At Lakeview Health, we’ve developed an integrative, multi-modal program designed specifically for patients in recovery from alcohol and substance use disorders who are also managing a chronic pain condition.
Taking the first step is tough. We understand what’s going through your mind as you consider checking yourself into rehab. We know what it’s like to be afraid of recovery and sobriety. To get started, provide your contact information below and one of our specialists will contact you within 30 minutes. They’ll help you begin the admission process, and answer any and all questions you might have – but you have to answer the phone when they call!
When you partner with Lakeview Health, you receive an individualized pain recovery plan tailored by our clinical team to best meet your needs. If you have chronic pain issues, your pain recovery plan includes cutting-edge strategies to successfully manage chronic pain while working toward total health and sobriety. The pain recovery component of your treatment plan includes three elements:
We incorporate a detailed assessment of your chronic pain and the effectiveness of your current pain medication into our intake process. Our clinical and medical team examines the results of your assessment and designs an individualized plan to address your physical and emotional well-being.

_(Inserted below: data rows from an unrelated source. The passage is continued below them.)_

Lemma occurrences_app id l k : occurrences id (l ++ k) = occurrences id l + occurrences id k.
Proof. unfold occurrences. by rewrite filter_app, length_app. Qed.

Lemma occurrences_split id l :
  length l = occurrences id l + length (filter (fun x => x <> id) l).
Proof.
  unfold occurrences. induction l as [|x l IH]; [done|]. rewrite !filter_cons.
  repeat case_decide; simpl; lia || done.
Qed.

Lemma occurrences_filter id i l :
  id <> i -> occurrences id (filter (fun x => x <> i) l) = occurrences id l.
Proof.
  intros Hn. unfold occurrences. rewrite list_filter_filter. f_equal.
  apply list_filter_iff. naive_solver.
Qed.

Lemma buffered_bound m l :
  (forall id fs, m !! id = Some fs -> length fs <= occurrences id l) -> buffered m <= length l.
Proof.
  revert l. induction m as [|i x m Hi IH] using map_ind; intros l Hm.
  - unfold buffered. rewrite map_to_list_empty. simpl. lia.
  - unfold buffered. rewrite (map_to_list_insert m i x Hi). simpl. fold (buffered m).
    rewrite (occurrences_split i l). apply Nat.add_le_mono.
    + apply Hm. apply lookup_insert_eq.
    + apply IH. intros id fs Hf. assert (id <> i) by congruence.
      rewrite occurrences_filter by done. apply Hm. by rewrite lookup_insert_ne.
Qed.

(** After [enqueue] there is room for one more fragment of the packet. *)
Lemma enqueue_well_formed id f :
  well_formed f ->
  length (fragment_index_fifo (enqueue id f)) <= FRAGMENT_BUFFER_CAP
  /\ 1 <= occurrences id (fragment_index_fifo (enqueue id f))
  /\ forall k fs, fragment_map (enqueue id f) !! k = Some fs ->
       ascending fs /\ length fs + occurrences k [id] <= occurrences k (fragment_index_fifo (enqueue id f)).
Proof.
  intros [Hl Hm].
  assert (forall l, 1 <= occurrences id (l ++ [id])) as H1.
  { intros l. rewrite occurrences_app. unfold occurrences at 2. rewrite filter_cons_True by done.
    simpl. lia. }
  destruct (enqueue_cases id f) as [[Hc ->]|(old&fifo&Hf&Hc&->)]; simpl.
  - rewrite length_app. split_and!; [simpl; lia | done |]. intros k fs [Hs Ho]%Hm. split; [done|].
    rewrite occurrences_app. lia.
  - rewrite Hf in Hl, Hm. rewrite length_app. split_and!; [simpl in *; lia | done |].
    intros k fs [Hne Hk]%lookup_delete_Some. destruct (Hm k fs Hk) as [Hs Ho]. split; [done|].
    rewrite occurrences_app. change (old :: fifo) with ([old] ++ fifo) in Ho.
    rewrite occurrences_app in Ho. unfold occurrences at 1 in Ho. rewrite filter_cons_False in Ho by done.
    simpl in Ho. lia.
Qed.

Lemma add_fragment_well_formed id n x f : well_formed f -> well_formed (add_fragment id n x f).1.
Proof.
  intros (Hl&H1&Hm)%(enqueue_well_formed id). unfold add_fragment.
  destruct (enqueue id f) as [fifo m]. simpl in *.
  assert (forall k fs, m !! k = Some fs -> ascending fs /\ length fs <= occurrences k fifo) as Hold
    by (intros k fs Hk; destruct (Hm k fs Hk); split; [done | lia]).
  assert (forall g, ascending g -> length g <= occurrences id fifo ->
            forall k fs, <[id := g]> m !! k = Some fs -> ascending fs /\ length fs <= occurrences k fifo)
    as Hins by (intros g Hg Hlg k fs [[-> ->]|[Hne Hk]]%lookup_insert_Some; eauto).
  destruct (m !! id) as [fs|] eqn:Hid; [|split; [done|]; apply Hins; [by repeat constructor | done]].
  destruct (Hm id fs Hid) as [Hs Ho].
  destruct (binary_search (index x) (map index fs)) as [i|i] eqn:E; [by split|].
  destruct (negb _); (split; [done|]); simpl.
  - apply Hins.
    + destruct (decide (index x ∈ map index fs)) as [Hin|Hn].
      * exfalso. pose proof (binary_search_spec (index x) fs Hs) as Hb. rewrite E in Hb.
        apply list_elem_of_fmap in Hin as (y&Ey&Hy). rewrite <- (take_drop i fs) in Hy.
        destruct Hb as [Hb1 Hb2]. apply elem_of_app in Hy as [Hy|Hy];
          [specialize (Hb1 y Hy) | specialize (Hb2 y Hy)]; lia.
      * destruct (binary_search_new x fs Hs Hn) as (j&Hj&Ha). congruence.
    + rewrite (Permutation_length (insert_at_perm i x fs)). simpl.
      unfold occurrences at 1 in Ho. rewrite filter_cons_True in Ho by done. simpl in Ho. lia.
  - intros k gs [Hne Hk]%lookup_delete_Some. by apply Hold.
Qed.

Section bounded.
Context `{W : Wire}.

(** The reassembly buffer is bounded against floods: from the empty buffer, after any sequence of
    datagrams whatsoever, the queue has at most 255 entries, at most 255 fragments are buffered in
    all, and the fragments of every packet are sorted by index without duplicates. *)
Theorem buffer_bounded ds :
  let f := (proxy_tx_task ds Fragments_default).1 in
  length (fragment_index_fifo f) <= FRAGMENT_BUFFER_CAP
  /\ buffered (fragment_map f) <= FRAGMENT_BUFFER_CAP
  /\ forall id fs, fragment_map f !! id = Some fs -> ascending fs.
Proof.
  assert (forall ds f, well_formed f -> well_formed (proxy_tx_task ds f).1) as Hw.
  { clear ds. induction ds as [|d ds IH]; intros f Hf; [done|]. simpl.
    assert (well_formed (handle_incoming_packet d f).1) as Hh.
    { unfold handle_incoming_packet. destruct (decode_datagram d) as [[|]|]; try done.
      by apply add_fragment_well_formed. }
    destruct (handle_incoming_packet d f) as [f' r]. specialize (IH f' Hh).
    by destruct (proxy_tx_task ds f') as [f'' ps]. }
  simpl. destruct (Hw ds Fragments_default) as [Hl Hm]; [by split; [simpl; lia|]|].
  split_and!; [done| |naive_solver].
  etrans; [apply buffered_bound; intros id fs Hf; by apply Hm|done].
Qed.
End bounded.

(** ** A wire format

    Big endian integers, and the variable length integers of RFC 9000: the two high bits of the first
    byte say how many bytes follow. *)
Fixpoint be (n : nat) (v : Z) : bytes :=
  match n with 0 => [] | S n => ((v / 256 ^ Z.of_nat n) mod 256)%Z :: be n v end.

Fixpoint from_be (b : bytes) : Z :=
  match b with [] => 0 | x :: b => (x * 256 ^ Z.of_nat (length b) + from_be b)%Z end.

Lemma be_length n v : length (be n v) = n.
Proof. induction n; simpl; lia. Qed.

Lemma from_be_be n v : from_be (be n v) = (v mod 256 ^ Z.of_nat n)%Z.
Proof.
  induction n as [|n IH]; [by rewrite Z.mod_1_r|].
  cbn [be from_be]. rewrite be_length, IH, Nat2Z.inj_succ, Z.pow_succ_r by lia.
  rewrite (Z.mul_comm 256), Z.rem_mul_r by lia. lia.
Qed.

Definition varint_size (v : Z) : nat :=
  if (v <? 2 ^ 6)%Z then 0 else if (v <? 2 ^ 14)%Z then 1 else if (v <? 2 ^ 30)%Z then 2 else 3.

Definition varint_bytes (tag : nat) : nat := Nat.pow 2 tag.
Definition varint_room (tag : nat) : Z := (2 ^ (8 * Z.of_nat (varint_bytes tag) - 2))%Z.

Definition take_be (n : nat) (b : bytes) : option (Z * bytes) :=
  if n <=? length b then Some (from_be (take n b), drop n b) else None.

Lemma take_be_be n v rest :
  (0 <= v < 256 ^ Z.of_nat n)%Z -> take_be n (be n v ++ rest) = Some (v, rest).
Proof.
  intros Hv. unfold take_be. rewrite length_app, be_length.
  destruct (Nat.leb_spec n (n + length rest)); [|lia].
  rewrite take_app_length', drop_app_length' by (by rewrite be_length).
  rewrite from_be_be, Z.mod_small by done. done.
Qed.

#[export] Instance wire_reference : Wire := {
  varint_encode v :=
    let tag := varint_size v in be (varint_bytes tag) (Z.of_nat tag * varint_room tag + v);
  varint_decode b :=
    match b with
    | [] => (None, [])
    | x :: _ =>
        let tag := Z.to_nat (x / 64) in
        match take_be (varint_bytes tag) b with
        | Some (v, b) => (Some (v mod varint_room tag)%Z, b)
        | None => (None, [])
        end
    end;
  put_u8 := be 1; put_u16 := be 2; try_get_u8 := take_be 1; try_get_u16 := take_be 2;
}.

Our wellness therapy team uses the same results to create a plan to improve your mobility and ability to participate in physical activities decreasing, rather than increasing, the amount of pain you experience on a daily basis. In addition, our full-time dietitian works with you to make sure your body gets the nutrients it needs for optimal recovery.
In our Pain Recovery program, you attend two process groups per week over an eight-week period teaching you to integrate healthy pain management into your substance abuse recovery program. You’ll learn about the relationship of chronic pain to stress, anxiety, mood, and sleep. You’ll learn about the role chronic pain may play in your substance use or co-occurring disorder. At the same time, you’ll learn strategies and techniques to reduce the impact of chronic pain and the associated negative emotions on your mind, body, and spirit. The entire process is monitored by our fully certified and licensed staff of medical professionals, and we’ll collaborate with you to modify your program based on what works and what doesn’t. Your feedback guides the direction of your program, while our clinical expertise will maximize its overall effectiveness.

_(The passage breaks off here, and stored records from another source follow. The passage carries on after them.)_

(* ===== verification/RelayTypesProps.v ===== *)
(** * Laws of constraints and custom lists

    Every [Intersection] the relay selector uses is idempotent, commutative and associative, as the
    trait's documentation asks, and therefore a meet: merging can only tighten constraints.  Custom
    lists keep their identifiers and names unique. *)

From stdpp Require Import base list gmap strings option numbers sets.
From S2P Require Import Prelude NetTypes RelayTypes.

(** ** Intersection *)
#[export] Instance partialeq_laws `{EqDecision T} : @IntersectionLaws T intersection_partialeq.
Proof.
  split; unfold intersection, intersection_partialeq; intros; repeat (case_decide; simplify_eq/=); done.
Qed.

(** Wrapping a type in a constructor keeps the laws. *)
Lemma wrapped_assoc {A B} `{IA : Intersection A} `{!IntersectionLaws A} (IB : B -> B -> option B)
    (f : A -> B) (a b c : A) :
  (forall x y, IB (f x) (f y) = f <$> intersection x y) ->
  (IB (f a) (f b) ≫= fun ab => IB ab (f c)) = (IB (f b) (f c) ≫= IB (f a)).
Proof.
  intros Hf. rewrite !Hf. pose proof (intersection_assoc a b c) as E.
  destruct (intersection a b) as [ab|], (intersection b c) as [bc|]; simpl in *; rewrite ?Hf, ?E; try done.
  by rewrite <- E.
Qed.

#[export] Instance Constraint_laws `{Intersection T} `{!IntersectionLaws T} :
  IntersectionLaws (Constraint T).
Proof.
  assert (forall x y : T, Constraint_intersection (Only x) (Only y) = Only <$> intersection x y) as Hf
    by done.
  split; unfold intersection.
  - intros [|a]; [done|]. by rewrite Hf, intersection_idemp.
  - intros [|a] [|b]; try done. by rewrite !Hf, intersection_comm.
  - intros [|a] [|b] [|c]; try done; try (by apply wrapped_assoc);
      rewrite ?Hf; simpl; rewrite ?Hf; by destruct (intersection _ _).
Qed.

#[export] Instance PortSettings_laws : IntersectionLaws PortSettings.
Proof.
  assert (forall x y, PortSettings_intersection {| port := x |} {| port := y |}
                      = (fun p => {| port := p |}) <$> intersection x y) as Hf by done.
  split; unfold intersection.
  - intros [a]. by rewrite Hf, intersection_idemp.
  - intros [a] [b]. by rewrite !Hf, intersection_comm.
  - intros [a] [b] [c]. by apply (wrapped_assoc PortSettings_intersection (fun p => {| port := p |})).
Qed.

#[export] Instance ObfuscationMode_laws : IntersectionLaws ObfuscationMode.
Proof.
  split; unfold intersection.
  - intros [|a|a|a| |a]; try done; cbn [ObfuscationMode_intersection]; by rewrite intersection_idemp.
  - intros [|a|a|a| |a] [|b|b|b| |b]; try done; cbn [ObfuscationMode_intersection];
      by rewrite intersection_comm.
  - intros [|a|a|a| |a] [|b|b|b| |b] [|c|c|c| |c]; try done; try (by apply wrapped_assoc);
      cbn [ObfuscationMode_intersection]; by destruct (intersection _ _).
Qed.

(** [a] is at least as strict as [b]. *)
Definition refines `{Intersection T} (a b : T) : Prop := intersection a b = Some a.

Section meet.
Context {T} `{IntersectionLaws T}.

Lemma intersection_lower a b c : intersection a b = Some c -> refines c a /\ refines c b.
Proof.
  unfold refines. intros E. split.
  - pose proof (intersection_assoc a a b) as A. rewrite intersection_idemp, E in A. simpl in A.
    rewrite intersection_comm, <- A. done.
  - pose proof (intersection_assoc a b b) as A. rewrite intersection_idemp, E in A. simpl in A.
    by rewrite E in A.
Qed.

Lemma intersection_greatest a b d :
  refines d a -> refines d b -> exists c, intersection a b = Some c /\ refines d c.
Proof.
  unfold refines. intros Ea Eb. pose proof (intersection_assoc d a b) as A. rewrite Ea in A. simpl in A.
  rewrite Eb in A. destruct (intersection a b) as [c|]; [|done]. by exists c.
Qed.

Lemma refines_trans a b c : refines a b -> refines b c -> refines a c.
Proof.
  unfold refines. intros Hab Hbc. pose proof (intersection_assoc a b c) as A.
  rewrite Hab, Hbc in A. simpl in A. by rewrite A.
Qed.
End meet.

#[export] Instance EntrySpecific_laws : IntersectionLaws EntrySpecificConstraints.
Proof.
  split; unfold intersection, EntrySpecificConstraints_intersection.
  - intros [o d v]. simpl. by rewrite !intersection_idemp.
  - intros [o d v] [o' d' v']. simpl. rewrite (intersection_comm o), (intersection_comm d).
    destruct (intersection o' o); [|done]. simpl. destruct (intersection d' d); [|done]. simpl.
    by rewrite (intersection_comm v).
  - intros [o1 d1 v1] [o2 d2 v2] [o3 d3 v3]. simpl.
    pose proof (intersection_assoc o1 o2 o3) as Eo. pose proof (intersection_assoc d1 d2 d3) as Ed.
    pose proof (intersection_assoc v1 v2 v3) as Ev.
    destruct (intersection o1 o2), (intersection o2 o3), (intersection d1 d2), (intersection d2 d3),
      (intersection v1 v2), (intersection v2 v3); simpl in *;
      repeat match goal with E : None = _ |- _ => symmetry in E end;
      rewrite ?Eo, ?Ed, ?Ev; simpl; try done; repeat (destruct (intersection _ _); simpl; try done).
Qed.

(** Merging constraints only tightens them, and fails only when nothing satisfies both: the
    intersection of two entry constraints is the weakest constraint at least as strict as both, it does
    not depend on the order of merging, and there is none exactly when no constraint is at least as
    strict as both. *)
Theorem intersection_is_meet (a b : EntrySpecificConstraints) :
  match intersection a b with
  | Some c => refines c a /\ refines c b /\ forall d, refines d a -> refines d b -> refines d c
  | None => forall d, ~ (refines d a /\ refines d b)
  end /\ intersection a b = intersection b a /\ intersection a a = Some a.
Proof.
  split; [|split; [apply intersection_comm | apply intersection_idemp]].
  destruct (intersection a b) as [c|] eqn:E.
  - destruct (intersection_lower a b c E). split_and!; [done..|]. intros d Ha Hb.
    destruct (intersection_greatest a b d Ha Hb) as (c'&?&?). by simplify_eq.
  - intros d [Ha Hb]. destruct (intersection_greatest a b d Ha Hb) as (c'&?&?). by simplify_eq.
Qed.

(** ** Obfuscation settings *)
Lemma obfuscation_settings_round_trip c :
  obfuscation_constraint_from_settings (obfuscation_to_settings c) = c.
Proof. by destruct c as [|[]]. Qed.

(** ** Custom lists *)
Definition custom_lists_ok (ls : CustomListsSettings) : Prop :=
  NoDup (map cl_id ls) /\ NoDup (map cl_name ls).

Lemma find_list_index_Some ls i n :
  find_list_index ls i = Some n <->
  exists l, ls !! n = Some l /\ cl_id l = i /\ forall m l', m < n -> ls !! m = Some l' -> cl_id l' <> i.
Proof.
  unfold find_list_index. rewrite fmap_Some. split.
  - intros ([n' l]&H&->). apply list_find_Some in H. simpl. naive_solver.
  - intros (l&?&?&?). exists (n, l). split; [|done]. apply list_find_Some. naive_solver.
Qed.

Lemma check_name_Ok ls l u :
  check_list_name_is_unique ls l = Ok u ->
  forall l', l' ∈ ls -> cl_name l' = cl_name l -> cl_id l' = cl_id l.
Proof.
  unfold check_list_name_is_unique. destruct (existsb _ ls) eqn:E; [done|]. intros _ l' Hl' Hn.
  destruct (decide (cl_id l' = cl_id l)) as [|Hne]; [done|]. exfalso.
  assert (existsb (fun l0 => bool_decide (cl_name l0 = cl_name l) && negb (cl_id l0 =? cl_id l)%Z) ls
          = true) as Ht; [|congruence].
  apply existsb_exists. exists l'. split; [by apply list_elem_of_In|].
  rewrite bool_decide_eq_true_2 by done. simpl. by destruct (Z.eqb_spec (cl_id l') (cl_id l)).
Qed.

Inductive CustomListOp : Type :=
| OpAdd (l : CustomList)
| OpRemove (list_id : Z)
| OpUpdate (l : CustomList)
| OpClear.

(** A failed operation leaves the lists as they were. *)
Definition apply_op (ls : CustomListsSettings) (op : CustomListOp) : CustomListsSettings :=
  let r := match op with
           | OpAdd l => CustomLists_add ls l
           | OpRemove i => CustomLists_remove ls i
           | OpUpdate l => CustomLists_update ls l
           | OpClear => Ok []
           end in
  match r with Ok ls' => ls' | Err _ => ls end.

Lemma add_ok ls l ls' :
  custom_lists_ok ls -> CustomLists_add ls l = Ok ls' -> custom_lists_ok ls' /\ ls' = ls ++ [l].
Proof.
  intros [Hi Hn]. unfold CustomLists_add. rewrite bind_result_Ok. intros (u&Hu&H).
  apply bind_result_Ok in H as (v&Hv&[= <-]). split; [|done].
  unfold check_if_id_is_unique in Hu. destruct (existsb _ ls) eqn:E; [done|].
  assert (forall l', l' ∈ ls -> cl_id l' <> cl_id l) as Hf.
  { intros l' Hl' Heq. assert (existsb (fun l0 => (cl_id l0 =? cl_id l)%Z) ls = true); [|congruence].
    apply existsb_exists. exists l'. split; [by apply list_elem_of_In | by apply Z.eqb_eq]. }
  unfold custom_lists_ok. rewrite !map_app. simpl. split; apply NoDup_app; split_and!; try done;
    try apply NoDup_singleton; intros x (l'&->&Hl')%list_elem_of_fmap Hx; apply list_elem_of_singleton in Hx.
  - by eapply Hf.
  - eapply Hf; [done|]. by eapply check_name_Ok.
Qed.

Lemma map_delete {A B} (f : A -> B) i (l : list A) : map f (delete i l) = delete i (map f l).
Proof. revert i. induction l as [|x l IH]; intros [|i]; simpl; try done. f_equal. apply IH. Qed.

Lemma map_insert {A B} (f : A -> B) i x (l : list A) : map f (<[i := x]> l) = <[i := f x]> (map f l).
Proof. apply list_fmap_insert. Qed.

Lemma NoDup_delete {A} i (l : list A) : NoDup l -> NoDup (delete i l).
Proof. intros H. eapply sublist_NoDup; [done|]. apply sublist_delete. Qed.

Lemma update_ok ls l ls' :
  custom_lists_ok ls -> CustomLists_update ls l = Ok ls' ->
  custom_lists_ok ls' /\ exists n, find_list_index ls (cl_id l) = Some n /\ ls' = <[n := l]> ls.
Proof.
  intros [Hi Hn]. unfold CustomLists_update.
  destruct (find_list_index ls (cl_id l)) as [n|] eqn:Hf; [|done]. rewrite bind_result_Ok.
  intros (u&Hu&[= <-]). split; [|by exists n].
  apply find_list_index_Some in Hf as (l0&Hl0&Hid&_). unfold custom_lists_ok.
  unfold CustomListsSettings in *. rewrite !map_insert. split.
  - rewrite list_insert_id; [done|]. change (map cl_id ls) with (cl_id <$> ls).
    rewrite list_lookup_fmap, Hl0. simpl. by rewrite Hid.
  - apply NoDup_alt. intros i j x Hx Hy. rewrite !list_lookup_insert_Some in Hx, Hy.
    assert (forall k, k <> n -> (cl_name <$> ls) !! k = Some (cl_name l) -> False) as Hno.
    { intros k Hk Hkl. rewrite list_lookup_fmap in Hkl. apply fmap_Some in Hkl as (lk&Hlk&Hnk).
      assert (cl_id lk = cl_id l) as E
        by (eapply check_name_Ok; [done | by eapply list_elem_of_lookup_2 | done]).
      apply Hk. eapply (NoDup_lookup (cl_id <$> ls)); [done| |]; rewrite list_lookup_fmap.
      - rewrite Hlk. simpl. by rewrite E.
      - rewrite Hl0. simpl. by rewrite Hid. }
    destruct Hx as [(Hi1&Ex&_)|[Hi1 Hx]], Hy as [(Hj1&Ey&_)|[Hj1 Hy]]; [congruence| | |].
    + exfalso. apply (Hno j); [done|]. by rewrite Ex.
    + exfalso. apply (Hno i); [done|]. by rewrite Ey.
    + by eapply (NoDup_lookup (cl_name <$> ls)).
Qed.

(** Custom lists keep unique identifiers and unique names: whatever sequence of additions, removals,
    updates and clearings is performed, failed ones included, no two lists share an identifier or a
    name. *)
Theorem custom_lists_stay_ok (ops : list CustomListOp) : custom_lists_ok (foldl apply_op [] ops).
Proof.
  assert (forall ls, custom_lists_ok ls -> custom_lists_ok (foldl apply_op ls ops)) as H.
  { induction ops as [|op ops IH]; intros ls Hls; [done|]. apply IH. unfold apply_op.
    destruct op as [l|i|l|]; [| | |by split; constructor].
    - destruct (CustomLists_add ls l) as [ls'|] eqn:E; [|done]. by apply (add_ok ls l).
    - destruct (CustomLists_remove ls i) as [ls'|] eqn:E; [|done]. unfold CustomLists_remove in E.
      destruct (find_list_index ls i); simplify_eq. destruct Hls.
      unfold CustomListsSettings. by split; rewrite map_delete; apply NoDup_delete.
    - destruct (CustomLists_update ls l) as [ls'|] eqn:E; [|done]. by apply (update_ok ls l). }
  apply H. by split; constructor.
Qed.

(** ** Overrides *)
(** An overridden address replaces the relay's, and no other address of its version remains. *)
Lemma override_replaces o r a :
  ov_ipv4_addr_in o = Some a ->
  ipv4_addr_in (inner (apply_to_relay o r)) = a
  /\ Forall (fun ip => is_ipv4 ip = false) (shadowsocks_extra_addr_in (endpoint_data (apply_to_relay o r)))
  /\ hostname (inner (apply_to_relay o r)) = hostname (inner r).
Proof.
  intros Ho. unfold apply_to_relay. rewrite Ho. split_and!.
  - by destruct (ov_ipv6_addr_in o).
  - apply Forall_forall. intros ip Hip%list_elem_of_In. cbn in Hip. apply filter_In in Hip as [_ Hip].
    destruct (is_ipv4 ip); [|done]. rewrite andb_false_r in Hip. done.
  - by destruct (ov_ipv6_addr_in o).
Qed.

“Recovery from Co-Occuring Chronic Pain and Addiction”
The one-two-three punch of chronic pain, the medications used to treat it, and substance use can create a destructive cycle of suffering that’s challenging to break. Our multi-modal approach can lift you out of that cycle and give you the tools you need to live the life you want to live. Once you complete your careful transition from addictive to non-addictive medications, implement your routine of healthy physical activity, understand the emotional side effects of your chronic pain and addiction disorder, and begin to practice effective stress-management techniques, you will feel better physically, emotionally, and spiritually. When that happens, you’re likely to begin reconnecting, repairing, and rebuilding primary relationships with friends and family, participating in social and recreational activities you thought were a thing of the past, and using healthy coping mechanisms to process stress and emotions instead of turning to alcohol and drugs. In short, you get back your life what’s most important – family, friends, and doing the things you love every day.